Graduate students are also affected by the lack of academic materials, said Patrick Neary, president of the Graduate Student Organization.

Neary said many graduate students rely on journals and books in the libraries for their research, and when the libraries are underfunded, it affects their ability to do their work.

“If the university physically doesn’t have those (materials) it’s a huge hindrance,” he said.

Neary added that the university needs quiet study spaces, even after the renovations on the Carnegie Reading Room have been completed.

However, libraries appear to be headed in a better direction under SU’s new chancellor, Kent Syverud.

Syverud sees the library as a priority, Pellow said, something that she believes reflects well for everyone at SU.

“I think it’s fabulous we have a chancellor who cares about the library,” she said. “It’s better for (faculty), it’s better for students and it’s better for the university. It will help the university in untold ways.”

Pellow said she thinks Syverud’s attitude regarding the library will help solve the lack of funding.

“When you care about something and it needs money, you find it,” she said, adding that Syverud has made it clear he’ll find money to improve the library.

Pellow said she isn’t sure where the money would come from.

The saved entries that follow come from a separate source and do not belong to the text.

Definition stops_track (m : nat) (call : Call) : bool :=
  match call with track_stop m' => Nat.eqb m m' | _ => false end.

(** A channel is open when its session promise was fulfilled and
    [close()] has not been called on it. *)
Definition is_open (s : Sys) (c : nat) : bool :=
  match lookup c (channels s) with
  | Some ch =>
      match ch_promise ch with
      | Resolved => negb (existsb (closes c) (calls s))
      | _ => false
      end
  | None => false
  end.

(** A microphone stream is live when a channel was opened with it and its
    tracks have not been stopped. *)
Definition is_live (s : Sys) (m : nat) : bool :=
  (existsb (fun ch => Nat.eqb m (ch_stream (snd ch))) (channels s)
   && negb (existsb (stops_track m) (calls s)))%bool.

Definition starts_source (call : Call) : bool :=
  match call with source_start _ _ _ _ => true | _ => false end.

Definition is_tool_response (call : Call) : bool :=
  match call with sendToolResponse _ _ _ _ => true | _ => false end.

Definition is_media (call : Call) : bool :=
  match call with sendRealtimeInput_media _ _ => true | _ => false end.

(** The session promise of channel [c] has been fulfilled. *)
Definition ready (s : Sys) (c : nat) : bool :=
  match lookup c (channels s) with
  | Some ch => match ch_promise ch with Resolved => true | _ => false end
  | None => false
  end.

(** The acknowledgment of one function call, lines 171-177. *)
Definition acknowledgment (c : nat) (fc : FunctionCall) : Call :=
  sendToolResponse c (fc_id fc) (fc_name fc) "Word displayed successfully.".


(** The component holds nothing of a session. *)
Definition is_idle (s : Sys) : bool :=
  (negb (isActive (ui s)) && negb (isConnecting (ui s))
   && match sessionRef (refs s), inputAudioCtxRef (refs s),
            outputAudioCtxRef (refs s), micStreamRef (refs s) with
      | None, None, None, None => true
      | _, _, _, _ => false
      end)%bool.

(** The state after one more frame has been handed to the channel. *)
Definition sent (c : nat) (frame : list Q) (s : Sys) : Sys :=
  with_calls (cons (sendRealtimeInput_media c (AudioService.createBlob frame))) s.

(** The state with another practice word on display. *)
Definition shows (w : option TargetWord) (s : Sys) : Sys :=
  state_of (setTargetWord w s).

(** The object line 168 builds from the arguments of a call. *)
Definition prompt_of (fc : FunctionCall) : option TargetWord :=
  match fc_args fc with
  | Some args => Some (mkTargetWord (word args) (language args))
  | None => None
  end.

(** The prompt a list of calls leaves: that of the last one naming the
    tool. *)
Fixpoint last_prompt (fcs : list FunctionCall) (before : option TargetWord)
  : option TargetWord :=
  match fcs with
  | [] => before
  | fc :: rest =>
      last_prompt rest (if names_prompt_tool fc then prompt_of fc else before)
  end.

Definition carries_args (fc : FunctionCall) : bool :=
  match fc_args fc with Some _ => true | None => false end.

(** The test of line 218 on the message line 215 computes. *)
Definition entitlement_class (e : JsError) : bool :=
  let msg := or_else (message e) "Network error" in
  (includes msg "Operation is not implemented"
   || includes msg "Requested entity was not found")%bool.

Definition start_time_of (call : Call) : list Q :=
  match call with source_start _ _ t _ => [t] | _ => [] end.

(** The start times handed to [source.start], oldest first. *)
Definition start_times (s : Sys) : list Q :=
  rev (flat_map start_time_of (calls s)).

(** Two states with the same refs, the same suspended tasks and the same
    buffer sources started. *)
Definition same_playback (s s' : Sys) : Prop :=
  refs s' = refs s /\ tasks s' = tasks s /\ start_times s' = start_times s.

(** The calls [handleApiKeySelection] makes, most recent first. *)
Definition key_selection_calls (check : Settled bool) (dialog : Settled unit)
  : list Call :=
  match check, dialog with
  | Fulfilled true, _ => [hasSelectedApiKey]
  | Fulfilled false, Fulfilled _ => [openSelectKey; hasSelectedApiKey]
  | Fulfilled false, Rejected _ =>
      [console_error "API Key selection failed"; openSelectKey; hasSelectedApiKey]
  | Rejected _, _ => [console_error "API Key selection failed"; hasSelectedApiKey]
  end.

(** A task that belongs to a start still under way. *)
Definition pending_start (k : Task) : bool :=
  match k with
  | AwaitDecode _ _ _ _ | AwaitReselect => false
  | _ => true
  end.

Definition no_start_pending (s : Sys) : bool :=
  forallb (fun t => negb (pending_start (snd t))) (tasks s).

(** What holds between two starts: no start is under way, an inactive
    component holds neither session nor microphone, and whatever channel is
    open or stream is live is the one the component holds. *)
Record settled (s : Sys) : Prop :=
  mkSettled {
    settled_tasks : no_start_pending s = true;
    settled_idle :
      isActive (ui s) = false ->
      sessionRef (refs s) = None /\ micStreamRef (refs s) = None;
    settled_open : forall c, is_open s c = true -> sessionRef (refs s) = Some c;
    settled_live : forall m, is_live s m = true -> micStreamRef (refs s) = Some m }.

(** The log [l] is the log [r] with more calls made since. *)
Definition suffix (r l : list Call) : Prop := exists added, l = (added ++ r)%list.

She said the library has never been allowed to have a capital fundraising campaign, but she believes many people, including herself, would value giving money to the library more than to new construction projects.

Regardless of access to funds, Pellow said it’s tough to make progress on certain aspects of Bird.

She said in some cases moving forward with library projects depends on other projects on campus, such as renovations to the Schine Student Center.

Pellow said if new study spaces are added in Schine, it would affect the work done with study space at Bird. She said work on the library and other campus buildings “have to be done in concert.”

Some aspects of the library are ready to move forward, including handling a chemical contaminant called polychlorinated biphenyls — or PCBs from Bird’s basement. Once the PCBs are dealt with, renovations to turn the basement into an updated space can continue.

Pellow said the chemicals should be dealt with by July 1.

Once the university moves forward with improving the library and increasing funding, improvements will be made to what Pellow and Gorovitz believe is a critical part of the university.

“It’s not just a building,” Gorovitz said, “A building is just a place. It’s important because of what’s happening in that place.”

Gorovitz said when the library isn’t up to standards, student research suffers, faculty members struggle to get materials and groups can’t find collaborative workspaces.

Pellow said the quality of a school’s library can affect the university’s ranking, research, recruitment and retention of faculty.

She said the library can benefit the whole university, calling it a “core to academic enterprise.”

“You can have a cup of coffee at Schine or at Maxwell,” Pellow said. “There are all kinds of places you can go for that, but there are certain things you can only do at the library and that needs to be focused on.”